▶ **ABOUT THIS TASK**: Transcribe, word for word and with nothing extra, the line containing "unfold handle_state_delta. rewrite" and each line that comes after it in the entries.

(Collected data)
Lemma pushed clock a ops n p :
  p ∈ push_delta_to_co_holders clock a ops n <->
  exists s dev t, side_by_address a n = Some s /\ clock = Some t /\
    co_holder_addrs s !! dev = Some (dial p) /\
    push_payload p = Delta.to_wire_bytes
      {| Delta.side := public_bytes (keypair s); Delta.ops := ops; Delta.applied_at := t;
         Delta.signature := side_sign (keypair s)
           (blake3 (Delta.encode_unsigned (public_bytes (keypair s)) ops t)) |}.
Proof using.
  unfold push_delta_to_co_holders. destruct (side_by_address a n) as [s|].
  2:{ split; [by intros ?%not_elem_of_nil|]. by intros (s & dev & t & [=] & _). }
  case_bool_decide as Hn.
  { split; [by intros ?%not_elem_of_nil|]. intros (s' & dev & t & [= <-] & _ & E & _).
    apply map_to_list_empty_iff in Hn. by rewrite Hn, lookup_empty in E. }
  destruct clock as [t|]; cbn [now_unix_seconds ok_or].
  2:{ split; [by intros ?%not_elem_of_nil|]. by intros (s' & dev & t & _ & [=] & _). }
  cbn [Delta.sign]. rewrite list_elem_of_fmap. split.
  - intros ([dev addr] & -> & Hin%elem_of_map_to_list). by exists s, dev, t.
  - intros (s' & dev & t' & [= <-] & [= <-] & E & Hp). exists (dev, dial p).
    split; [by destruct p; cbn in *; subst|]. by apply elem_of_map_to_list.
Qed.

(** The side an operation on it leaves. *)
Lemma side_by_address_on_side a f n s :
  (forall h, SideState.address (fst (f h)) = SideState.address (fst h) /\ keypair (fst (f h)) = keypair (fst h)) ->
  side_by_address a n = Some s ->
  side_by_address a (on_side a f n) = Some (fst (f (s, side_store n))).
Proof using.
  intros Hf. unfold side_by_address, on_side. destruct (is_primary a n) eqn:Ep.
  - intros [= <-]. destruct (f (primary n, side_store n)) as [s' t'] eqn:E.
    destruct (Hf (primary n, side_store n)) as [_ Hk]. rewrite E in Hk. cbn [fst] in *.
    unfold is_primary in *. cbn [primary set_store set_primary]. by rewrite Hk, Ep.
  - unfold find_extra. destruct (list_find _ (extras n)) as [[i [s0 addr]]|] eqn:El; [|done].
    cbn [fst]. intros [= <-]. destruct (f (s0, side_store n)) as [s' t'] eqn:E.
    destruct (Hf (s0, side_store n)) as [Ha _]. rewrite E in Ha. cbn [fst] in *.
    unfold is_primary in *. cbn [primary extras set_store set_extras]. rewrite Ep.
    apply list_find_Some in El as (Hi & Hp & Hmin). cbn [fst] in Hp.
    rewrite (proj2 (list_find_Some _ _ i (s', addr))); [done|].
    pose proof (lookup_lt_Some _ _ _ Hi). split; [by rewrite list_lookup_insert_eq|].
    cbn [fst]. split; [congruence|]. intros j y Hj Hlt.
    rewrite list_lookup_insert_ne in Hj by lia. by eapply Hmin.
Qed.

End Pushes.

(** What one device pushes another applies: a push of any operations of a
    side goes to an address on record for a device, and the envelope it is sent
    in, let in by a node that holds the same side, applies exactly these
    operations with the sender's time. *)
Theorem pushed_delta_applies `{HashIter, CryptoLaws, !Ecies} a n s ops t0 p sc ss t1 n1 e bs clock ios kn rnd d
    (Hs : side_by_address a n = Some s) (Hp : p ∈ push_delta_to_co_holders (Some t0) a ops n)
    (Ic : intent sc = Intent.Direct) (Is : intent ss = Intent.Direct)
    (Hpeer : blen (peer_side sc) = PUBLIC_KEY_LEN)
    (T0 : t0 < u64_size) (T1 : t1 < u64_size) (N1 : blen n1 = NONCE_LEN) (W : Delta.wf_ops ops)
    (He : push_envelope (keypair s) sc (Some t1) n1 (push_payload p) = Ok e) (Hb : open_and_send sc e = NOk bs)
    (K : public_bytes (side (services d)) = public_bytes (keypair s))
    (A : gates_pass ss clock bs (services d)) :
  (exists dev, co_holder_addrs s !! dev = Some (dial p)) /\
  exists d', serve_direct_step ss clock ios kn rnd bs d = ([], d', NOk tt) /\
    hosted d' = apply_deltas clock ios ops t0 (hosted d).
Proof.
  apply pushed in Hp as (s' & dev & t & Hs' & [= <-] & Ha & Hp). rewrite Hs in Hs'. injection Hs' as <-.
  split; [by exists dev|]. unfold push_envelope in He. cbn [now_unix_seconds ok_or mbind result_bind] in He.
  assert (accept_one ss bs = NOk (e, [])) as Hacc.
  { eapply sent_accepted; [..|exact He|exact Hb]; try done. by rewrite Ic. }
  pose proof (accepted_fits _ _ _ _ Hacc) as F.
  apply sign_with_fields in He as (Ht & _ & _ & Hpl).
  pose proof (A e [] Hacc) as Ad. rewrite serve_direct_step_inv, Hacc, Ad. cbn zeta.
  unfold handle_direct. rewrite Ht.
  cbn [N.eqb Pos.eqb MT_STATE_DELTA MT_DEVICE_PAIRING_REQUEST MT_DIRECT_MESSAGE MT_PROFILE_FETCH
       MT_PROFILE_DELIVER MT_SIDE_RETIREMENT MT_LINKAGE_PUBLISH MT_DEVICE_REVOKE MT_DEVICE_STATE_BUNDLE].
  unfold handle_state_delta. rewrite Hpl, Hp in F |- *.
  match type of F with blen (Delta.to_wire_bytes ?q) < _ =>
    rewrite (proj2 (state_delta_wire (Delta.to_wire_bytes q) q F)); [|split; [|split; [apply signed_by_sign|done]]]
  end.
  - rewrite admit_side. cbn [Delta.side Delta.ops Delta.applied_at]. rewrite K, bool_decide_eq_true_2 by done.
    cbn [negb]. eexists. split; [reflexivity|]. done.
  - unfold Delta.wf. cbn. split_and!; try done; [apply ed_public_length|apply ed_sign_length].
Qed.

▶ **TASK RESULT**:
  unfold handle_state_delta. rewrite Hpl, Hp in F |- *.
  match type of F with blen (Delta.to_wire_bytes ?q) < _ =>
    rewrite (proj2 (state_delta_wire (Delta.to_wire_bytes q) q F)); [|split; [|split; [apply signed_by_sign|done]]]
  end.
  - rewrite admit_side. cbn [Delta.side Delta.ops Delta.applied_at]. rewrite K, bool_decide_eq_true_2 by done.
    cbn [negb]. eexists. split; [reflexivity|]. done.
  - unfold Delta.wf. cbn. split_and!; try done; [apply ed_public_length|apply ed_sign_length].
Qed.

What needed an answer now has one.